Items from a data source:
>>>

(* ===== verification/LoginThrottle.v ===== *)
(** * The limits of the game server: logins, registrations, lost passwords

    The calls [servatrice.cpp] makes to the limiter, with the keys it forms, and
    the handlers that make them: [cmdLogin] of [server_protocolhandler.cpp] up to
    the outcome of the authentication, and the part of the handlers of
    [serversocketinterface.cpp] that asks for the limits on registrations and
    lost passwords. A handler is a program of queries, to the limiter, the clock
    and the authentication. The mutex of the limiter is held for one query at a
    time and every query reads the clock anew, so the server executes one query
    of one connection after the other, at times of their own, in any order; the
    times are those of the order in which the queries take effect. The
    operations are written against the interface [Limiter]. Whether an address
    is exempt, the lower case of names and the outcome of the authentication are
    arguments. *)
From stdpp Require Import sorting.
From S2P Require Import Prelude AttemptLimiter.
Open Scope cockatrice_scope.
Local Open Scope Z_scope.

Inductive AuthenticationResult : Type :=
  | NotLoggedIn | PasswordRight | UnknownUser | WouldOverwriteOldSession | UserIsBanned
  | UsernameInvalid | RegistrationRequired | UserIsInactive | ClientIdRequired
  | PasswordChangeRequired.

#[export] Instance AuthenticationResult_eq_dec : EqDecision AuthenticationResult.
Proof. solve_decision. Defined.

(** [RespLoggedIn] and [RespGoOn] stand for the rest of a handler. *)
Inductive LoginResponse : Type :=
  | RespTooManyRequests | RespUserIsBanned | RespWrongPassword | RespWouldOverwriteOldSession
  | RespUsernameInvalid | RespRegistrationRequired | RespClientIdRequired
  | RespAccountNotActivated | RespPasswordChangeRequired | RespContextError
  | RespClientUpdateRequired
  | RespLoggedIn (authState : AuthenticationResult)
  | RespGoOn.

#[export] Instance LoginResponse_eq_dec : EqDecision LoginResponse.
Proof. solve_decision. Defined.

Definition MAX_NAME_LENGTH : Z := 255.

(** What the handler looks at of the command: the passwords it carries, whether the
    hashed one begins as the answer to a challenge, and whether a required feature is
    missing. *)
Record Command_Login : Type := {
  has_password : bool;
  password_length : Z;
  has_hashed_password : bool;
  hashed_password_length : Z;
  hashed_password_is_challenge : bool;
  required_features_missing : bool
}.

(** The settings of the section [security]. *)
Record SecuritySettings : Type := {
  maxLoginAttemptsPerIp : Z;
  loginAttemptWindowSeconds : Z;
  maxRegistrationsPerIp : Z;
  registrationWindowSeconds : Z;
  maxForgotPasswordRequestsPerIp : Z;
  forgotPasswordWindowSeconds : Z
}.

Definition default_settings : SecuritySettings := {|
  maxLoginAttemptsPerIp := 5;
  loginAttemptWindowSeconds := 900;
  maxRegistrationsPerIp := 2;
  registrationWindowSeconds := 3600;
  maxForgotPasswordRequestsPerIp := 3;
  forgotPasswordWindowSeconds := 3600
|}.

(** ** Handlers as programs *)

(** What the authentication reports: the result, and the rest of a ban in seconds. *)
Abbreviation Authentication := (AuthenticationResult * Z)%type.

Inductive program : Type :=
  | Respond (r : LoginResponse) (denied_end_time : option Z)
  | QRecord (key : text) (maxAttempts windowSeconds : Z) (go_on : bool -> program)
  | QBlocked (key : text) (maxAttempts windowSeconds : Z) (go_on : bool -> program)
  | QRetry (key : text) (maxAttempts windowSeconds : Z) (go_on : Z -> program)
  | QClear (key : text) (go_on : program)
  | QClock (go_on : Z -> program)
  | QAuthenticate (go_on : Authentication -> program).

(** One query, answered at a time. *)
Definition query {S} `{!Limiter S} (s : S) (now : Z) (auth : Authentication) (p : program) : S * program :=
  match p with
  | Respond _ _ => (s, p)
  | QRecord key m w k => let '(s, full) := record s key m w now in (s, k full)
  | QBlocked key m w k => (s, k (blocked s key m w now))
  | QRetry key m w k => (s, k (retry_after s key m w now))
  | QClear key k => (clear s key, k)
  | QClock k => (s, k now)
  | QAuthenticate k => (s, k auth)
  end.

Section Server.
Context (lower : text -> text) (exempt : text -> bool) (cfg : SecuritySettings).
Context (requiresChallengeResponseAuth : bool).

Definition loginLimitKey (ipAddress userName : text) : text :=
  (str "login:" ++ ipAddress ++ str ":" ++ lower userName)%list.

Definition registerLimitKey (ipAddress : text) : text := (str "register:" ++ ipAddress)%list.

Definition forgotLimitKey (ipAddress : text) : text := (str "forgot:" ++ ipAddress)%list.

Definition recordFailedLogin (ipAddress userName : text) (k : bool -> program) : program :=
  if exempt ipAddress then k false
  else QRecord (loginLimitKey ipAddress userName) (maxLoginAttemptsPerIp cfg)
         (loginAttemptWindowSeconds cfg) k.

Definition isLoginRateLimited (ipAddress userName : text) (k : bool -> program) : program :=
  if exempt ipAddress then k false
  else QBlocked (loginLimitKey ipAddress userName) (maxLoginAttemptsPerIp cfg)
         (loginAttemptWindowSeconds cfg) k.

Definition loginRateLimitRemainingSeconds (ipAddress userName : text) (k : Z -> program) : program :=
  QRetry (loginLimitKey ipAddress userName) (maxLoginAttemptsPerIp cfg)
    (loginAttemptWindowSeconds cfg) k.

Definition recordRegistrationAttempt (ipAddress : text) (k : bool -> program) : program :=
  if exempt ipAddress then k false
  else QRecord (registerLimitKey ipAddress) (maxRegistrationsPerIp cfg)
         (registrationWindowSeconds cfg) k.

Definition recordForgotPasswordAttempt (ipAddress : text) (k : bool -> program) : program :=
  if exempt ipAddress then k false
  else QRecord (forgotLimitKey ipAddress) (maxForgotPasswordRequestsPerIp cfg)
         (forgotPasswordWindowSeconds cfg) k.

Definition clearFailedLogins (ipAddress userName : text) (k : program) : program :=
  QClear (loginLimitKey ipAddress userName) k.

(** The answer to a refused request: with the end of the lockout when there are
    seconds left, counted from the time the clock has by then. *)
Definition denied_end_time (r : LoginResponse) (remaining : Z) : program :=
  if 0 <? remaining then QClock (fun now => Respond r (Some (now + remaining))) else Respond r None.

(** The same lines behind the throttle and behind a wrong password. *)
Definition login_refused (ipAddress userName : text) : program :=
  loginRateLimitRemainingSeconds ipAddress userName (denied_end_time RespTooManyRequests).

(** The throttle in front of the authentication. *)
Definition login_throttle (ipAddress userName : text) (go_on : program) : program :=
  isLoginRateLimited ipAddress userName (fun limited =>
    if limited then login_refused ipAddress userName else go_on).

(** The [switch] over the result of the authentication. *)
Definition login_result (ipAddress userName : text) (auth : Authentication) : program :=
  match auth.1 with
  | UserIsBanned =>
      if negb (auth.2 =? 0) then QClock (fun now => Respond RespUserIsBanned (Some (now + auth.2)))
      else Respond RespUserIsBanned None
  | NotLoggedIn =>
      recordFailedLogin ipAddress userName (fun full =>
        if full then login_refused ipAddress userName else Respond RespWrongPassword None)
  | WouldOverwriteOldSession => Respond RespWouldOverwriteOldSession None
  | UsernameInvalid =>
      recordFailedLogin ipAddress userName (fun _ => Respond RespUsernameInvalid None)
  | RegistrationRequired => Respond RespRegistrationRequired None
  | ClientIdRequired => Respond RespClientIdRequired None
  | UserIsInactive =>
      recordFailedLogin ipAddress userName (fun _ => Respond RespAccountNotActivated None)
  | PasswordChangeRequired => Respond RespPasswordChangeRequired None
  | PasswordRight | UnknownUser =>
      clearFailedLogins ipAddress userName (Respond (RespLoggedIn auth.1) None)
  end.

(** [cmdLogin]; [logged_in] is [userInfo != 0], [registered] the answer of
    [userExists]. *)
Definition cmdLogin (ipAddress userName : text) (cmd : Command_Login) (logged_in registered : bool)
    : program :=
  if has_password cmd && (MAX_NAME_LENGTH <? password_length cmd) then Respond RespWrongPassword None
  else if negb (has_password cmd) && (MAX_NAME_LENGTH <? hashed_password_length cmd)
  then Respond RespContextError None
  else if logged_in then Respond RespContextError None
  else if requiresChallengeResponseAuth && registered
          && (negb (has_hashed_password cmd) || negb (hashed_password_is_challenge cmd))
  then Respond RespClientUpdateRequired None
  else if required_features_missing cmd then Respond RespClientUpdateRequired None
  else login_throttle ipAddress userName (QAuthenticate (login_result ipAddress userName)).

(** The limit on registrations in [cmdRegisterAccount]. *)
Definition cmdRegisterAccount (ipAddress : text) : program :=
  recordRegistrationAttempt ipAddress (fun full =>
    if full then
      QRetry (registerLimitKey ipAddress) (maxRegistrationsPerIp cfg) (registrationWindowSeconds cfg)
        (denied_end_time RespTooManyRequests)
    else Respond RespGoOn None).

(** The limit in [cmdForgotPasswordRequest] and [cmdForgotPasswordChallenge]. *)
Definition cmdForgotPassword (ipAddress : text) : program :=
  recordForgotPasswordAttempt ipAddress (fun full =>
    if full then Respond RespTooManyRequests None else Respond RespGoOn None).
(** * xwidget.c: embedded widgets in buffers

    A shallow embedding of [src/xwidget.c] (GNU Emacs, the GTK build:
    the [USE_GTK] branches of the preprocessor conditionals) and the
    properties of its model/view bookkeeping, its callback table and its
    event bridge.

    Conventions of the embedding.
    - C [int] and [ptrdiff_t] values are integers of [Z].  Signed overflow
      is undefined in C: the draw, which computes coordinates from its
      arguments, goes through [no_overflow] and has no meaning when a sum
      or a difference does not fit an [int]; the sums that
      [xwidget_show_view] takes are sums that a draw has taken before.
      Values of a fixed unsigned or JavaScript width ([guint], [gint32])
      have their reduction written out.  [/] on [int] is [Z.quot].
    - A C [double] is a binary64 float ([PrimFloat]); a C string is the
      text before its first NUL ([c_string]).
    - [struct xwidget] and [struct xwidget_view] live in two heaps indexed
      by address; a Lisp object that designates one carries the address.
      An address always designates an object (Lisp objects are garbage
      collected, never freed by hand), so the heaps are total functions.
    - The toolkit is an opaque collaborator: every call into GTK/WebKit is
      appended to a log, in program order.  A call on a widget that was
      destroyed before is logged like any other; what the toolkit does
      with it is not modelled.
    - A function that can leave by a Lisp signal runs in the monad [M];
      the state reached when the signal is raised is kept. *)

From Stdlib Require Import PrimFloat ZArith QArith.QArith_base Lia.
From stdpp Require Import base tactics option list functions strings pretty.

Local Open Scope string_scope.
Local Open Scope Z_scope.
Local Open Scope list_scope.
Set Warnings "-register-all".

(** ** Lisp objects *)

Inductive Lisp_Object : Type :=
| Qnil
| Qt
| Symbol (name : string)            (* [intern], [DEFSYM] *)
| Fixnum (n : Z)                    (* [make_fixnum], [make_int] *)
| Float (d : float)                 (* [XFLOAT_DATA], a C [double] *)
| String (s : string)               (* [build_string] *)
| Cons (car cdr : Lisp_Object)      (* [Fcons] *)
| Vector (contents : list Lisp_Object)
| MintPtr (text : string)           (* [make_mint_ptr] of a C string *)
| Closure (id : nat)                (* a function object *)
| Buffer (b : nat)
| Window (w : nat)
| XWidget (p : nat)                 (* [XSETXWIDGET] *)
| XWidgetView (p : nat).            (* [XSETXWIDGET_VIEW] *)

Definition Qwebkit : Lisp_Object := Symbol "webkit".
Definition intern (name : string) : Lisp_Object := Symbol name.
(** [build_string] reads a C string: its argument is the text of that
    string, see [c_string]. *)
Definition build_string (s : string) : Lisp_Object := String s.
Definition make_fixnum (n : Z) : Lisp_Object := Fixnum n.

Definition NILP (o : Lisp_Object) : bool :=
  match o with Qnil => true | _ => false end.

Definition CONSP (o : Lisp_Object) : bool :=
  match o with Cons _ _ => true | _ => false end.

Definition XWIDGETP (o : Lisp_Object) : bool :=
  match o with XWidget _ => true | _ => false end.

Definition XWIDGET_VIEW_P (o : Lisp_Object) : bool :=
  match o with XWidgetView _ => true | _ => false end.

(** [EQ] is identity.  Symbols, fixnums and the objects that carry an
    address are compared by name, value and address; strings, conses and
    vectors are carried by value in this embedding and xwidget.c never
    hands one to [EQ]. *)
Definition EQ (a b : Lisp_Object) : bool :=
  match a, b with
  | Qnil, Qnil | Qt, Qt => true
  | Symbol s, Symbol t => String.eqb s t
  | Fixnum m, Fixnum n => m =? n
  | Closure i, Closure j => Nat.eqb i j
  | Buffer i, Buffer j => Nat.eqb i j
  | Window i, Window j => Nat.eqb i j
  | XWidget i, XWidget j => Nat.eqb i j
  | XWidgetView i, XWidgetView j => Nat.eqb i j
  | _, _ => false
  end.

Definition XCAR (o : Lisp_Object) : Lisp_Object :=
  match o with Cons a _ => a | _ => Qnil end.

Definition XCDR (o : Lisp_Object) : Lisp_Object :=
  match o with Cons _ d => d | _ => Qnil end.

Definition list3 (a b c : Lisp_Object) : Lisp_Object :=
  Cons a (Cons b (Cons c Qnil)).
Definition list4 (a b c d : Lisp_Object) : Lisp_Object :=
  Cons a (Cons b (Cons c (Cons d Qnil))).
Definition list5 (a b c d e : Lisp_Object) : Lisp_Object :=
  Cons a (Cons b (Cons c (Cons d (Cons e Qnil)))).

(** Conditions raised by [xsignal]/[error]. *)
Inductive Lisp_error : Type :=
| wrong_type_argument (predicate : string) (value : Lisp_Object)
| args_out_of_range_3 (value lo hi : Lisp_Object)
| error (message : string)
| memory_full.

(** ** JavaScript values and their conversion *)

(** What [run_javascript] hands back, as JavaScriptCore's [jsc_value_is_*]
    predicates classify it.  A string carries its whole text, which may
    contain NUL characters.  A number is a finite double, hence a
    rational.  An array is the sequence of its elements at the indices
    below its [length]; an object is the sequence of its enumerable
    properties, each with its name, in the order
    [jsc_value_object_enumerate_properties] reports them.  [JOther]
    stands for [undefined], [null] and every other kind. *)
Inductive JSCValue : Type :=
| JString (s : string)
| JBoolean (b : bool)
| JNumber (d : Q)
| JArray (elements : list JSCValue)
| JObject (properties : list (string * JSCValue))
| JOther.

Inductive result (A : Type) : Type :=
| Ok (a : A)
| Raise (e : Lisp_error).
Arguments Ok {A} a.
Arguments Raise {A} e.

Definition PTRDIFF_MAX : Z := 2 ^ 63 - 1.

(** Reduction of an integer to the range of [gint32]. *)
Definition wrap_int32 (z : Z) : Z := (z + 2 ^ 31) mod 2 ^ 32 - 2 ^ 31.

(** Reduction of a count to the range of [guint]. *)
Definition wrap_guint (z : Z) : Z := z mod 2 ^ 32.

<<<

[WORK REQUEST]: When you reach the line holding "maxLoginAttemptsPerIp : Z;" in the records above, begin reproducing exactly, stop after the line holding "Section Server.", and output nothing else.

[EXERCISE RESPONSE]:
  maxLoginAttemptsPerIp : Z;
  loginAttemptWindowSeconds : Z;
  maxRegistrationsPerIp : Z;
  registrationWindowSeconds : Z;
  maxForgotPasswordRequestsPerIp : Z;
  forgotPasswordWindowSeconds : Z
}.

Definition default_settings : SecuritySettings := {|
  maxLoginAttemptsPerIp := 5;
  loginAttemptWindowSeconds := 900;
  maxRegistrationsPerIp := 2;
  registrationWindowSeconds := 3600;
  maxForgotPasswordRequestsPerIp := 3;
  forgotPasswordWindowSeconds := 3600
|}.

(** ** Handlers as programs *)

(** What the authentication reports: the result, and the rest of a ban in seconds. *)
Abbreviation Authentication := (AuthenticationResult * Z)%type.

Inductive program : Type :=
  | Respond (r : LoginResponse) (denied_end_time : option Z)
  | QRecord (key : text) (maxAttempts windowSeconds : Z) (go_on : bool -> program)
  | QBlocked (key : text) (maxAttempts windowSeconds : Z) (go_on : bool -> program)
  | QRetry (key : text) (maxAttempts windowSeconds : Z) (go_on : Z -> program)
  | QClear (key : text) (go_on : program)
  | QClock (go_on : Z -> program)
  | QAuthenticate (go_on : Authentication -> program).

(** One query, answered at a time. *)
Definition query {S} `{!Limiter S} (s : S) (now : Z) (auth : Authentication) (p : program) : S * program :=
  match p with
  | Respond _ _ => (s, p)
  | QRecord key m w k => let '(s, full) := record s key m w now in (s, k full)
  | QBlocked key m w k => (s, k (blocked s key m w now))
  | QRetry key m w k => (s, k (retry_after s key m w now))
  | QClear key k => (clear s key, k)
  | QClock k => (s, k now)
  | QAuthenticate k => (s, k auth)
  end.

Section Server.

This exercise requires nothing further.